Propulsion’s Data Science Batch 7 projects - Some highlights
This is the first of many project recaps that we’re writing for our future students and corporate partners to give insight into the kind of projects Propulsion’s Data Science students get to work on during their Capstone Project.
Propulsion’s batch #7 (May 13 2019 - July 31 2019) of Data Science students worked on five projects that were provided by our industrial partners, such as Swiss International Airlines, Qard and PriceHubble. All projects involved Machine Learning and two included Deep Learning. They covered a broader space of Data Science applications. Here is a list and some details.
Project 1 - Predicting Bise wind at Zurich airport - Swiss International Airlines
Zurich airport faces ~ 30% delays when the Bise wind (cold, dry, north-east to south-west direction) hits Zurich airport. This project focused on predicting Bise events as well as predicting their duration The two students who worked on this task reached a precision of ~80%. Though such results are high, they need to reach the 95% level to be used in a real-life warning system We’re happy with these results and even happier to know that the project will be continued in the upcoming Data Science batch.

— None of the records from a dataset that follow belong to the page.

(* ===== verification/Json.v ===== *)
(** * Canonical JSON

    What the platform uses of [json.dumps(value, sort_keys=True, separators=(",", ":"),
    ensure_ascii=False)]: the printer, and the lemmas that let a reader of the text recover
    the value (each printed piece is a prefix code). *)

From S2P Require Import Prelude PyDict.
Local Open Scope string_scope.

(** ** Values and printer *)

(** A number is kept as the text [repr] gives it. *)
Inductive json :=
| JNull
| JBool (b : bool)
| JStr (s : string)
| JNum (repr : string)
| JArr (items : list json)
| JObj (members : list (string * json)).

Definition QUOTE : string := String "034"%char EmptyString.
Definition BACKSLASH : string := String "092"%char EmptyString.

Definition hex_digit (n : N) : ascii :=
  if (n <? 10)%N then ascii_of_N (48 + n) else ascii_of_N (87 + n).

(** The escapes of the encoder: the quote, the backslash, and control characters. *)
Definition esc_char (c : ascii) : string :=
  let n := N_of_ascii c in
  if (n =? 34)%N then BACKSLASH +:+ QUOTE
  else if (n =? 92)%N then BACKSLASH +:+ BACKSLASH
  else if (n =? 8)%N then BACKSLASH +:+ "b"
  else if (n =? 9)%N then BACKSLASH +:+ "t"
  else if (n =? 10)%N then BACKSLASH +:+ "n"
  else if (n =? 12)%N then BACKSLASH +:+ "f"
  else if (n =? 13)%N then BACKSLASH +:+ "r"
  else if (n <? 32)%N
  then BACKSLASH +:+ "u00" +:+
       String (hex_digit (n / 16)) (String (hex_digit (n mod 16)) EmptyString)
  else String c EmptyString.

Fixpoint esc (s : string) : string :=
  match s with
  | EmptyString => EmptyString
  | String c s' => esc_char c +:+ esc s'
  end.

Definition json_str (s : string) : string := QUOTE +:+ esc s +:+ QUOTE.

Fixpoint join (sep : string) (l : list string) : string :=
  match l with
  | [] => EmptyString
  | [x] => x
  | x :: l' => x +:+ sep +:+ join sep l'
  end.

Definition key_leb {A} (p q : string * A) : bool := str_leb p.1 q.1.

(** The printer, over the encoding of strings. *)
Section printer.
Context (str : string -> string).

Fixpoint dumps_with (v : json) : string :=
  match v with
  | JNull => "null"
  | JBool b => if b then "true" else "false"
  | JStr s => str s
  | JNum n => n
  | JArr items => "[" +:+ join "," (List.map dumps_with items) +:+ "]"
  | JObj members =>
      "{" +:+ join "," (List.map (fun '(k, t) => str k +:+ ":" +:+ t)
        (sort_by key_leb (List.map (fun '(k, m) => (k, dumps_with m)) members))) +:+ "}"
  end.
End printer.

Definition dumps : json -> string := dumps_with json_str.

(** With [ensure_ascii=True], the default, everything outside the printable ASCII range is
    escaped too. *)
Definition esc_char_ascii (c : ascii) : string :=
  let n := N_of_ascii c in
  if (n <? 127)%N then esc_char c
  else BACKSLASH +:+ "u00" +:+
       String (hex_digit (n / 16)) (String (hex_digit (n mod 16)) EmptyString).

Fixpoint esc_ascii (s : string) : string :=
  match s with
  | EmptyString => EmptyString
  | String c s' => esc_char_ascii c +:+ esc_ascii s'
  end.

Definition json_str_ascii (s : string) : string := QUOTE +:+ esc_ascii s +:+ QUOTE.
Definition dumps_ascii : json -> string := dumps_with json_str_ascii.

(** ** Prefix codes *)

Lemma append_assoc (s t u : string) : (s +:+ t) +:+ u = s +:+ t +:+ u.
Proof.
  induction s as [|c s IH]; [done|].
  change (String c ((s +:+ t) +:+ u) = String c (s +:+ t +:+ u)). by rewrite IH.
Qed.

Lemma append_cons c (s t : string) : String c s +:+ t = String c (s +:+ t).
Proof. done. Qed.

Lemma append_nil_r (s : string) : s +:+ EmptyString = s.
Proof. induction s as [|c s IH]; [done|]. by rewrite append_cons, IH. Qed.

Lemma append_inj_l (s t u : string) : s +:+ t = s +:+ u -> t = u.
Proof. induction s as [|c s IH]; [done|]. rewrite !append_cons. intros [= ?]. auto. Qed.

(** [enc] is a prefix code: the text that follows does not affect what is read back. *)
Definition prefix_code {A} (enc : A -> string) : Prop :=
  forall x y r1 r2, enc x +:+ r1 = enc y +:+ r2 -> x = y /\ r1 = r2.

Lemma prefix_code_inj {A} (enc : A -> string) x y :
  prefix_code enc -> enc x = enc y -> x = y.
Proof.
  intros Hp He. eapply (Hp x y EmptyString EmptyString). by rewrite He.
Qed.

Definition hex_value (c : ascii) : N :=
  let n := N_of_ascii c in if (n <? 58)%N then n - 48 else n - 87.

(** Reads one escaped character back. *)
Definition unesc_char (s : string) : option (ascii * string) :=
  match s with
  | String "092" (String "u" (String _ (String _ (String h (String l r))))) =>
      Some (ascii_of_N (16 * hex_value h + hex_value l), r)
  | String "092" (String "b" r) => Some ("008"%char, r)
  | String "092" (String "t" r) => Some ("009"%char, r)
  | String "092" (String "n" r) => Some ("010"%char, r)
  | String "092" (String "f" r) => Some ("012"%char, r)
  | String "092" (String "r" r) => Some ("013"%char, r)
  | String "092" (String c r) => Some (c, r)
  | String c r => Some (c, r)
  | EmptyString => None
  end.

Lemma unesc_esc_char c r : unesc_char (esc_char c +:+ r) = Some (c, r).
Proof. destruct c as [[] [] [] [] [] [] [] []]; reflexivity. Qed.

Lemma esc_char_not_quote c r r' : esc_char c +:+ r <> QUOTE +:+ r'.
Proof. destruct c as [[] [] [] [] [] [] [] []]; discriminate. Qed.

Lemma esc_char_code : prefix_code esc_char.
Proof.
  intros c d r1 r2 He. pose proof (unesc_esc_char c r1) as H1.
  rewrite He, unesc_esc_char in H1. by simplify_eq.
Qed.

Lemma esc_quote_code s t r1 r2 :
  esc s +:+ QUOTE +:+ r1 = esc t +:+ QUOTE +:+ r2 -> s = t /\ r1 = r2.
Proof.
  revert t. induction s as [|c s IH]; intros [|d t]; cbn [esc]; rewrite ?append_assoc; intros H.
  - change (QUOTE +:+ r1 = QUOTE +:+ r2) in H. by apply append_inj_l in H.
  - symmetry in H. by apply esc_char_not_quote in H.
  - by apply esc_char_not_quote in H.
  - apply esc_char_code in H as [-> H]. apply IH in H as [-> ->]. done.
Qed.

Lemma json_str_code : prefix_code json_str.
Proof.
  intros s t r1 r2. unfold json_str. rewrite !append_assoc. intros H.
  apply append_inj_l in H. by apply esc_quote_code in H.
Qed.

(** [null] or a string. *)
Definition json_opt (s : option string) : string := dumps (from_option JStr JNull s).

Lemma json_opt_code : prefix_code json_opt.
Proof.
  intros [s|] [t|] r1 r2 H; unfold json_opt in H; simpl in H.
  - apply json_str_code in H as [-> ->]. done.
  - discriminate.
  - discriminate.
  - by simplify_eq.
Qed.

(** [[["n","v"],...]]: the list of parameter pairs. *)
Definition json_pair (p : string * string) : string := dumps (JArr [JStr p.1; JStr p.2]).
Definition json_pairs (l : list (string * string)) : string :=
  dumps (JArr (List.map (fun p => JArr [JStr p.1; JStr p.2]) l)).

Lemma json_pair_eq p : json_pair p = "[" +:+ json_str p.1 +:+ "," +:+ json_str p.2 +:+ "]".
Proof. unfold json_pair; simpl. by rewrite !append_assoc. Qed.

Lemma json_pair_code : prefix_code json_pair.
Proof.
  intros [s1 s2] [t1 t2] r1 r2. rewrite !json_pair_eq. cbn [fst snd].
  rewrite !append_assoc. intros H. apply append_inj_l in H.
  apply json_str_code in H as [-> H]. apply append_inj_l in H.
  apply json_str_code in H as [-> H]. by apply append_inj_l in H.
Qed.

(** The members after the first, and the closing bracket. *)
Fixpoint pairs_tail (l : list (string * string)) : string :=
  match l with
  | [] => "]"
  | p :: l' => "," +:+ json_pair p +:+ pairs_tail l'
  end.

Lemma pairs_tail_code : prefix_code pairs_tail.
Proof.
  intros l. induction l as [|p l IH]; intros [|q l'] r1 r2; cbn [pairs_tail];
    rewrite ?append_assoc; intros H.
  - by apply append_inj_l in H.
  - discriminate.
  - discriminate.
  - apply append_inj_l in H. apply json_pair_code in H as [-> H]. apply IH in H as [-> ->].
    done.
Qed.

Lemma join_cons sep x l :
  join sep (x :: l) = x +:+ foldr (fun y acc => sep +:+ y +:+ acc) EmptyString l.
Proof.
  revert x. induction l as [|y l IH]; intros x; [by rewrite append_nil_r|].
  change (join sep (x :: y :: l)) with (x +:+ sep +:+ join sep (y :: l)). by rewrite IH.
Qed.

Lemma json_pairs_eq l :
  json_pairs l =
  match l with [] => "[]" | p :: l' => "[" +:+ json_pair p +:+ pairs_tail l' end.
Proof.
  unfold json_pairs. destruct l as [|p l]; [done|].
  change (dumps (JArr (List.map (fun p => JArr [JStr p.1; JStr p.2]) (p :: l))))
    with ("[" +:+ join "," (json_pair p ::
            List.map dumps (List.map (fun p => JArr [JStr p.1; JStr p.2]) l)) +:+ "]").
  rewrite join_cons, !append_assoc. f_equal. f_equal.
  induction l as [|q l IH]; [done|].
  cbn [List.map foldr pairs_tail]. rewrite !append_assoc. by rewrite IH.
Qed.

Lemma json_pairs_code : prefix_code json_pairs.
Proof.
  intros [|p l] [|q l'] r1 r2; rewrite !json_pairs_eq, ?append_assoc; intros H.
  - by apply append_inj_l in H.
  - rewrite json_pair_eq in H. discriminate.
  - rewrite json_pair_eq in H. discriminate.
  - apply append_inj_l in H. apply json_pair_code in H as [-> H].
    apply pairs_tail_code in H as [-> ->]. done.
Qed.

Lemma contains_head c s : str_contains (String c EmptyString) (String c s) = true.
Proof. cbn [str_contains]. simpl. destruct (ascii_dec c c); [by destruct s|done]. Qed.

(** A text without a delimiter, followed by that delimiter. *)
Lemma delimited_code (c : ascii) s t r1 r2 :
  str_contains (String c EmptyString) s = false ->
  str_contains (String c EmptyString) t = false ->
  s +:+ String c r1 = t +:+ String c r2 -> s = t /\ r1 = r2.
Proof.
  revert t. induction s as [|a s IH]; intros [|b t] Hs Ht H.
  - by injection H.
  - change (String c r1 = String b (t +:+ String c r2)) in H. injection H as -> _.
    by rewrite contains_head in Ht.
  - change (String a (s +:+ String c r1) = String c r2) in H. injection H as -> _.
    by rewrite contains_head in Hs.
  - rewrite !append_cons in H. injection H as -> H. cbn [str_contains] in Hs, Ht.
    apply orb_false_iff in Hs as [_ Hs], Ht as [_ Ht].
    by apply IH in H as [-> ->].
Qed.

Project 2 - Default Prediction on E-Commerce based on Public Data - qardfinance.com
As a FinTech startup, Qard analyzes e-commerce businesses applying for loans and uses a data-driven approach to identify those with a high risk of default on their loan payments. Qard would like to extend this system to using non-financial data. For the purpose of this project, Propulsion’s students worked on extracting e-commerce-specific non-financial data from around 400GB of structured/unstructured data that has been collected by Qard over the years. Propulsion students reached an accuracy of around 70% on identifying default cases using non-financial data. Development of such a system would essentially help all loan providers because they would not need to ask a borrower specific details about their finances.
Project 3 - PhenoCAT: (Un)supervised classification of microscopy images with Deep Learning - personal student project
This was an independent project brought by one of the students with PhDs in similar fields. Image-based Genetic Perturbation screens are regularly used in research labs to identify markers of cancer causing genes. Such screens generate petabytes of data (millions of images) and require automatic systems to analyze these images. The two students wanted to test if they could use Deep Learning, primarily Convolutional Neural Networks and Variational Auto-Encoders to automatically classify images into their category of interests. Since no labeled data was present, students had to use active learning as a way to sequentially create their train-test data. The supervised approach produced an accuracy of >90%. A second approach using unsupervised learning based on auto-encoders needs further exploration, but was already able to create real looking computer generated images..
Project 4 - Real estate image classification (quality of houses) - Pricehubble
This project involved the application of Active Learning with Convolutional Neural Networks to automatically classify property images into different price categories. For the purpose of this project, multiple pre-trained networks (ex: ResNet and VGG16) were used as a starting point to further train them with our data. Using pre-trained networks is a standard practice in image analytics using Deep Learning. The student who worked on the challenge could achieve an accuracy of ~93% on this data.
Project 5 - Skill-gap analysis and course recommendations for your best-fit job - Propulsion
As an EdTech startup, Propulsion often looks for ways to help our students develop their learning needs using data. The central aim of this project was to identify the skill set required for the technology-related jobs in Switzerland, match it with the job seeker’s own skills and background (as extracted from LinkedIn profiles), and finally offer the latter suitable positions or training programs. To this end, the students employed NLP techniques to find out the semantic similarities between job ads and candidate skills, something which most job recommendation services lack. Propulsion is now working on developing this project as an online tool to help not only our students but also the general swiss public.